山の中の困りごと「ここはどこ?」
道に迷ってしまい「ここはどこ?」と思った経験は、だれでもあるでしょう。最近は、スマホの地図アプリを使えば現在地がすぐにわかり、道に迷って困ることは街中では少なくなりました。自分の現在地がわからないと、街中でも十分困りますが人里離れた山の中では、最悪の場合は遭難にもなりかねない事態です。そのため山の中で調査する研究者にとって、現在位置を知る道具は、単なる道具というより相棒に近い存在です。

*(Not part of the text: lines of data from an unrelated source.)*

(** * otel_exporter_test: a shallow embedding of [main.go]

    The program is a small HTTP server with three routes.  [/fibonacci]
    parses the query parameter [n] and answers with the naive recursive
    Fibonacci number, opening one tracing span per call; [/nested] opens a
    parent span and a child span and writes nothing; a background goroutine
    increments a Prometheus counter every time a one-second timer fires.

    Machine integers are [Z] with the wrap-around written out, strings are
    [string], the tracer provider and the wall clock are an explicit
    [World] that every operation threads through, and the recursion of
    [fibonacci], which is not structural, carries a fuel argument together
    with a proof that the fuel [n] is always enough. *)

From Stdlib Require Import ZArith Lia Ascii String List.
From stdpp Require Import base option gmap strings list.

Local Open Scope string_scope.
Local Open Scope Z_scope.

(** ** Machine integers *)

Module U64.

Definition modulus : Z := 2 ^ 64.
Definition maxUint64 : Z := modulus - 1.

(** Reduction of a mathematical integer to its [uint64] representative. *)
Definition wrap (z : Z) : Z := z mod modulus.

Definition add (a b : Z) : Z := wrap (a + b).
Definition sub (a b : Z) : Z := wrap (a - b).
Definition mul (a b : Z) : Z := wrap (a * b).

(** [int64(u)] for a [uint64] [u], and [-x] on [int64]. *)
Definition to_int64 (z : Z) : Z := (z + 2 ^ 63) mod modulus - 2 ^ 63.
Definition neg_int64 (x : Z) : Z := to_int64 (- x).

(** [uint64(x)] for an [int64] [x]: two's complement reinterpretation. *)
Definition of_int64 (x : Z) : Z := wrap x.

Definition in_range (z : Z) : Prop := 0 <= z < modulus.

End U64.

(** ** The parts of [strconv] and [fmt] the program calls *)

Module strconv.

Inductive Err : Type :=
| ErrSyntax
| ErrRange.

Definition byte_of (c : ascii) : Z := Z.of_N (N_of_ascii c).

(** [lower(c) = c | ('x' - 'X')] *)
Definition lower (c : Z) : Z := Z.lor c 32.

(** The digit switch of [ParseUint]: [None] is its [default] branch. *)
Definition digit_of (c : Z) : option Z :=
  if (48 <=? c) && (c <=? 57) then Some (c - 48)
  else if (97 <=? lower c) && (lower c <=? 122) then Some (lower c - 97 + 10)
  else None.

(** The call site fixes [base = 10] and [bitSize = 64]; the prefix and
    underscore handling of [base = 0] is therefore never entered. *)
Definition base : Z := 10.

(** The smallest number such that [cutoff * base > maxUint64]. *)
Definition cutoff : Z := U64.maxUint64 / 10 + 1.

Definition maxVal : Z := U64.maxUint64.

(** The [for _, c := range []byte(s)] loop, [n] being the accumulator. *)
Fixpoint parseUint_loop (s : string) (n : Z) : Z * option Err :=
  match s with
  | EmptyString => (n, None)
  | String c rest =>
      match digit_of (byte_of c) with
      | None => (0, Some ErrSyntax)
      | Some d =>
          if base <=? d then (0, Some ErrSyntax)
          else if cutoff <=? n then (maxVal, Some ErrRange)
          else
            let n' := U64.mul n base in
            let n1 := U64.add n' d in
            if (n1 <? n') || (maxVal <? n1) then (maxVal, Some ErrRange)
            else parseUint_loop rest n1
      end
  end.

(** [ParseUint(s, 10, 64)] *)
Definition ParseUint (s : string) : Z * option Err :=
  match s with
  | EmptyString => (0, Some ErrSyntax)
  | _ => parseUint_loop s 0
  end.

(** [ParseInt(s, 10, 64)]: value and error, as Go returns both. *)
Definition ParseInt (s : string) : Z * option Err :=
  match s with
  | EmptyString => (0, Some ErrSyntax)
  | String c0 rest =>
      let neg := Ascii.eqb c0 "-" in
      let s1 := if Ascii.eqb c0 "+" then rest
                else if Ascii.eqb c0 "-" then rest else s in
      let '(un, err) := ParseUint s1 in
      match err with
      | Some ErrSyntax => (0, Some ErrSyntax)
      | _ =>
          let cutoff := 2 ^ 63 in
          if negb neg && (cutoff <=? un) then (cutoff - 1, Some ErrRange)
          else if neg && (cutoff <? un) then (- cutoff, Some ErrRange)
          else
            let n := U64.to_int64 un in
            (if neg then U64.neg_int64 n else n, None)
      end
  end.

Definition digit_char (d : Z) : ascii := ascii_of_N (Z.to_N (48 + d)).

(** Decimal digits, least significant first, pushed in front of [acc]. *)
Fixpoint formatBits (digits : nat) (u : Z) (acc : string) : string :=
  match digits with
  | O => acc
  | S k =>
      let acc' := String (digit_char (u mod 10)) acc in
      if u <? 10 then acc' else formatBits k (u / 10) acc'
  end.

(** [FormatUint(i, 10)]; a [uint64] has at most twenty decimal digits. *)
Definition FormatUint (i : Z) : string := formatBits 20 i "".

End strconv.

(** [fmt.Sprintf("fibonacci-%d", n)] for a [uint64] [n]. *)
Definition Sprintf_fibonacci (n : Z) : string :=
  "fibonacci-" ++ strconv.FormatUint n.

(** ** Tracing: the part of the OpenTelemetry SDK the handlers drive *)

(** A span as the SDK records it.  [parentID] is the span that was current
    in the [context.Context] given to [Start]. *)
Record Span : Type := mkSpan {
  spanID : N;
  parentID : option N;
  tracerName : string;
  spanName : string;
  attributes : list (string * Z);
  events : list string
}.

(** A [context.Context], as far as tracing reads it: the current span. *)
Record context : Type := mkContext {
  currentSpan : option N
}.

(** What the program shares with its environment: the wall clock, read by
    [time.Now()] (the [k]-th reading is [wall k]), the span-identifier
    supply of the tracer provider, and the spans handed to the span
    processor by [span.End()], oldest first. *)
Record World : Type := mkWorld {
  wall : nat -> Z;
  reads : nat;
  nextSpanID : N;
  ended : list Span
}.

(** [time.Now().UnixNano()] *)
Definition time_Now_UnixNano (w : World) : Z * World :=
  (wall w (reads w),
   {| wall := wall w; reads := S (reads w);
      nextSpanID := nextSpanID w; ended := ended w |}).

山の動植物を対象にした研究では、山の中に調査区を設定し、何度も通って調査をすることがあります。街中では見渡せば何かしらの目印になる看板がありますが、山中ではそもそも番地などの住所すらありません。記憶だけでは調査区がどこなのかわからなくなってしまい、調査を継続できない可能性があります。特に5年、10年間隔の調査の場合、周りの風景が変わってしまうと記憶だけで調査区にたどり着くのは難しくなります。また、気温などを自動的に記録してくれる観測機器を森の中に設置することもあります。設置した場所に再度行けないと調査データはおろか、観測機器すら回収できません。そのため、私のように山の動植物を対象に研究をする者にとって、現在地を知ることは遭難防止だけでなく、研究データをとるためにも重要な調査技術の一つです。今回のコラムでは、自分の現在位置を知る道具である、地図とコンパス(写真A)、ハンディGPS(写真B)についてご紹介します。
地図とコンパス
地図とコンパスを使いこなすには、目の前の山や沢が、平面の地図にどのように表現されるかを想像できなければなりません。この技術は、地図をにらめっこして山を歩き、帰ったら地図を見て復習して習得します。この地図とコンパスを使った現在位置の推定精度は、技術や地形の”分かり易さ”によって大きく異なります。目印となる地形に乏しいと、100mぐらいの誤差が生じます。紙の地図を山に持って行くとき、私は濡れて破れないようにジップロック®などのチャックパックのなかに入れて使っています(写真B)。登山専用の地図を入れる袋が山道具専門店で売られていますが、チャックパックは安価で簡単に手に入るので愛用しています。
GPSの登場
GPSとは、衛星からの電波を受け取って現在位置を推定するシステムのことです。20年ほど前、山へも持っていけるハンディGPSが登場し、現在位置を知る道具は大きく様変わりしました。近年、ハンディGPSの精度が条件次第では誤差数m程度と精度が向上したことで、野外調査になくてはならないものになりました。ハンディGPSの強みは、精度だけでなくデータ取得の手軽さにもあります。紙地図では、まず調査地で地図に書き込み、室内に戻ってきたらスキャナで読み込んで、と何段階も経てやっとデジタル化できます。一方で、ハンディGPSは、パソコンとつなぐだけでデジタルの位置情報が取得できます。
時代とともに、変わる道具と変わらない好奇心
ハンディGPSは便利ですが、電子機器のため電池が切れたら全く使えません。また故障のリスクが常にあります。一方で、地図とコンパスは電池切れの心配がなく、いざという時に頼れる相棒です。私は山で調査するときには、これらの道具を併用、あるいは状況に合わせて使い分けています。テクノロジーの発展と共に森の中で現在地を知る方法は、日々変化しています。近年はスマホの地図アプリの使い勝手と精度が大きく向上し、スマホも道具の選択肢の一つです。道具は時代とともに移り変わりますが、「山の中で現在位置を知って、動植物の生き様を調べたい」という研究者の好奇心は変わらないままです。